Федина беда
Шрифт:
Вот так, Феденька, мальчик мой. Жалость да боль сердечная острее ножа душу ранят, жалею я тебя, Феденька, ох как жалею! И Петьку Чумакова жалко — редкий мужик, а счастья нет. Это, наверное, от того, Федя, что он однобоко на мир смотрит, напрямик. Он думает, все должны быть такими же. А ведь мир, Феденька, не однолик, что ни человек, то характер. И разве можно подстраивать людей только под свою колокольню. Плохо на земле будет, ежели каждый только под свою…
Да, чуть не забыла, Нюра просила твой адрес. Я ей сказала, что адрес у тебя временный и ты скоро приедешь. Она позавчера пятый раз приходила, понять никак не может, зачем ты в столицу на такой длинный срок уехал. Переживает, что не предупредил ее. «Скажи, — говорит, — баба Дуня, честно, чего он там забыл? Ежели, — говорит, — со столичной какой сошелся, то я его все равно отобью. Зря темнит!»
Ты уж, Феденька, напиши ей. Ведь ближе ее да меня у тебя никого нет.
Вчера я тебе денежек на маслице
Вчера вечером опять Чумаков прикатил.
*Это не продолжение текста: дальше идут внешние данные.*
(* ===== verification/DrcBand.v ===== *)
(** * DrcBand: dk_process does what the look-ahead compressor does

    The loops of dk_process and dk_process_delay_only end, stay inside their
    arrays and produce what the look-ahead compressor of DrcLookahead does,
    from the kernel that dk_init and dk_set_parameters make and for any
    division of the signal into blocks. *)

From S2P Require Import Prelude Float32 Eq DrcMath DrcKernel DrcLookahead DrcRefine.

Section Band.
Context `{LibM} `{LibMF}.

(** Samples that end before the division does, or with it. *)
Lemma la_steps_fragment s xs :
  0 < length xs -> length xs <= length (la_gains s) -> length (la_gains s) <= length (la_queue s) ->
  length (la_gains s) + length (la_division s) = DIVISION_FRAMES ->
  la_steps s xs =
  s' ← la_finish (la_absorb s xs);
  Done (take (length xs) (heard (la_gains s) (la_queue s)), s').
Proof.
  revert s. induction xs as [|x xs IH]; intros s; cbn [length]; intros Hpos Hg Hq Hd; [lia|].
  cbn [la_steps]. unfold la_step.
  destruct (la_gains s) as [|g gains] eqn:Eg; [cbn in Hg; lia|].
  destruct (la_queue s) as [|q queue] eqn:Eq; [cbn in Hq; lia|]. cbn [head access].
  rewrite !bind_Done_eq. destruct xs as [|y xs].
  { destruct (la_finish (la_absorb s [x])) as [s'| |]; [|done|done]. by rewrite !bind_Done_eq. }
  assert (la_finish (la_absorb s [x]) = Done (la_absorb s [x])) as ->.
  { unfold la_finish, la_absorb. cbn [set_queue la_division]. rewrite length_app. cbn [length] in *.
    destruct (Nat.eqb_spec (length (la_division s) + 1) DIVISION_FRAMES); [lia | done]. }
  rewrite !bind_Done_eq.
  assert (la_gains (la_absorb s [x]) = gains) as G1 by (cbn; by rewrite Eg).
  assert (la_queue (la_absorb s [x]) = queue ++ [x]) as Q1 by (cbn; by rewrite Eq).
  assert (la_division (la_absorb s [x]) = la_division s ++ [x]) as V1 by done.
  rewrite IH; rewrite ?G1, ?Q1, ?V1, ?length_app; cbn [length] in *; try lia.
  assert (la_absorb (la_absorb s [x]) (y :: xs) = la_absorb s (x :: y :: xs)) as ->.
  { unfold la_absorb at 1. rewrite G1, Q1, V1. unfold la_absorb. rewrite Eg, Eq. cbn [length drop app].
    rewrite <- !app_assoc. done. }
  destruct (la_finish _) as [s'| |]; [|done|done]. rewrite !bind_Done_eq.
  cbn [heard take]. do 2 f_equal. rewrite heard_app, take_app_le by (rewrite ?heard_length; lia). done.
Qed.

Lemma channels_split a xs ys t :
  channels a (xs ++ ys) t = channels a xs (map fst ys ++ t.1, map snd ys ++ t.2).
Proof. unfold channels. cbn [fst snd]. by rewrite !map_app, <- !app_assoc. Qed.

Lemma channels_join a ys t :
  channels a [] (map fst ys ++ t.1, map snd ys ++ t.2) = channels a ys t.
Proof. done. Qed.

(** One turn of the loop of dk_process. *)
Lemma fragment_follows k s n a xs t :
  core k s -> la_enabled s = true -> in_division k s n -> n < DIVISION_FRAMES ->
  0 < length xs -> n + length xs <= DIVISION_FRAMES ->
  follows (fun '(os, s') '(k', data) =>
      data = channels (a ++ os) [] t /\ length os = length xs /\ core k' s' /\ la_enabled s' = true /\
      exists n', n' < DIVISION_FRAMES /\ n' = Nat.land (n + length xs) DIVISION_FRAMES_MASK /\
        in_division k' s' n')
    (la_steps s xs)
    ('(k, data) ← dk_copy_fragment k (channels a xs t) (length a) (length xs);
     k ← (if Nat.land (n + length xs) DIVISION_FRAMES_MASK =? 0
          then dk_process_one_division k else Done k);
     Done (k, data)).
Proof.
  intros Hc He Hd Hn Hpos Hle.
  pose proof Hd as [[D0 D0'] _ D3 D4 _]. pose proof (core_holds _ _ Hc) as Hh.
  apply holds_length in Hh. rewrite heard_length in Hh. pose proof (core_delay _ _ Hc) as Hdel.
  rewrite la_steps_fragment by (rewrite ?D3; lia).
  destruct (copy_fragment_absorb k s n a xs t Hc Hd Hle Hn) as (k1 & -> & C1 & V1).
  rewrite bind_Done_eq. set (os := take (length xs) (heard (la_gains s) (la_queue s))).
  assert (length os = length xs) as Hos by (unfold os; rewrite length_take, heard_length; lia).
  assert (Nat.land (n + length xs) DIVISION_FRAMES_MASK = (n + length xs) mod DIVISION_FRAMES) as Hm.
  { unfold DIVISION_FRAMES_MASK. change 31 with (Nat.ones 5). by rewrite Nat.land_ones. }
  rewrite Hm. destruct (decide (n + length xs = DIVISION_FRAMES)) as [E|E].
  - rewrite E, Nat.Div0.mod_same, Nat.eqb_refl. rewrite E in V1.
    pose proof (division_follows k1 (la_absorb s xs) C1 He V1) as Hf.
    eapply follows_bind; [exact Hf|]. intros s' k' (C & En & V). apply follows_Done.
    split_and!; try done. exists 0. split_and!; [pose proof division_pos; lia | done | done].
  - rewrite (Nat.mod_small (n + length xs)) by lia.
    destruct (Nat.eqb_spec (n + length xs) 0); [lia|].
    assert (la_finish (la_absorb s xs) = Done (la_absorb s xs)) as ->.
    { unfold la_finish. rewrite (div_length _ _ _ V1). by destruct (Nat.eqb_spec (n + length xs) DIVISION_FRAMES). }
    rewrite !bind_Done_eq. apply follows_Done. split_and!; try done.
    exists (n + length xs). split_and!; [lia | done | done].
Qed.

Lemma process_loop_turn fuel k data count i offset :
  i < count ->
  let m := Nat.min (DIVISION_FRAMES - offset) (count - i) in
  process_loop (S fuel) k data count i offset =
  '(k, data) ←
    ('(k, data) ← dk_copy_fragment k data i m;
     k ← (if Nat.land (offset + m) DIVISION_FRAMES_MASK =? 0
          then dk_process_one_division k else Done k);
     Done (k, data));
  process_loop fuel k data count (i + m) (Nat.land (offset + m) DIVISION_FRAMES_MASK).
Proof.
  intros Hi m. cbn [process_loop]. rewrite (proj2 (Nat.leb_gt _ _)) by lia. fold m.
  destruct (dk_copy_fragment k data i m) as [[k1 data1]| |]; [|done|done]. rewrite !bind_Done_eq.
  by destruct (if _ =? _ then _ else _).
Qed.

Lemma process_loop_follows fuel k s n a xs t :
  core k s -> la_enabled s = true -> in_division k s n -> n < DIVISION_FRAMES ->
  length xs <= fuel ->
  follows (fun '(os, s') '(k', data) =>
      data = channels (a ++ os) [] t /\ length os = length xs /\ represents k' s')
    (la_steps s xs)
    (process_loop fuel k (channels a xs t) (length a + length xs) (length a) n).
Proof.
  revert k s n a xs. induction fuel as [|fuel IH]; intros k s n a xs Hc He Hd Hn Hf.
  - apply Nat.le_0_r, nil_length_inv in Hf as ->. cbn [process_loop length la_steps].
    rewrite (proj2 (Nat.leb_le _ _)) by lia. apply follows_Done.
    rewrite app_nil_r. split_and!; [done..|]. split; [done|]. rewrite He.
    rewrite (proj2 (div_started _ _ _ Hd)). by exists n.
  - destruct (decide (xs = [])) as [->|Hne].
    { cbn [process_loop length la_steps]. rewrite (proj2 (Nat.leb_le _ _)) by lia. apply follows_Done.
      rewrite app_nil_r. split_and!; [done..|]. split; [done|]. rewrite He.
      rewrite (proj2 (div_started _ _ _ Hd)). by exists n. }
    assert (0 < length xs) as Hpos by (destruct xs; [done | cbn; lia]).
    set (m := Nat.min (DIVISION_FRAMES - n) (length a + length xs - length a)).
    assert (0 < m /\ m <= length xs /\ n + m <= DIVISION_FRAMES) as (Hm1 & Hm2 & Hm3) by (unfold m; lia).
    assert (length (take m xs) = m) as Hlm by (rewrite length_take; lia).
    rewrite process_loop_turn by lia. fold m.
    rewrite <- (take_drop m xs) at 1. rewrite la_steps_app.
    pose proof (fragment_follows k s n a (take m xs) (map fst (drop m xs) ++ t.1, map snd (drop m xs) ++ t.2)
      Hc He Hd Hn) as Hfr. rewrite Hlm, <- channels_split, take_drop in Hfr.
    eapply follows_bind; [exact (Hfr Hm1 Hm3)|].
    intros [os s1] [k1 data1] (-> & Hos & C1 & E1 & n1 & Hn1 & -> & V1). rewrite channels_join.
    replace (length a + length xs) with (length (a ++ os) + length (drop m xs))
      by (rewrite length_app, length_drop; lia).
    replace (length a + m) with (length (a ++ os)) by (rewrite length_app; lia).
    eapply follows_post.
    { apply (IH k1 s1 _ (a ++ os) (drop m xs) C1 E1 V1 Hn1). rewrite length_drop. lia. }
    intros [os' s2] [k2 data2] (-> & Hos' & R2). eexists. split; [reflexivity|].
    rewrite <- app_assoc, length_app, Hos, Hos', length_drop. split_and!; [done | lia | done].
Qed.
Я ему дверь открыла и сразу наверх пошла, в горницу летнюю, села на лавочку и жду его. Почему, думаю, он так долго не заходит? А он внизу под лестницей чем-то бряк да бряк, гляжу, батюшки, прямо с бензопилой к столу идет! Я ему: «Ты что, Петя? У меня пилить нечего! Щас же снимай сапоги и бензопилу в сенях поставь!» Он ничего не ответил, сапоги молча снял, а ноги у него опять голые и пальцы синие, тут уж я ему дала прикурить! «Как, — говорю, — тебе не стыдно? Я тебе последние носки выложила, а ты опять босой! Куда, — спрашиваю, — носки дел? Пропил? Ну, говори!» Он сел на лавочку, вздохнул, а пилы из рук не выпускает, бережно ее держит, с достоинством, ну прямо как икону пресвятой богородицы. «Что, — говорю, — застыл, словно певчий на клиросе? Пропил, значит?!» А он сидит, молчит, будто воды в рот набрал, да пилу разглядывает, словно век-вековущий не видел. «Ах ты, Петя, Петя!» — стыдить я его начала. Гляжу, он с лавки поднялся, бензопилу к груди прижал. «Бабушка, — говорит, — родненькая моя, угодница бескорыстная, налей стаканчик калгановки. Откажешь — завтра же в тюрьму сяду! Вот видишь бензопилу, она по дереву любой выкрутас вертит… Не нальешь — сейчас же отправлюсь в сельмаг и угол винного отдела прямо по запаху отсеку!»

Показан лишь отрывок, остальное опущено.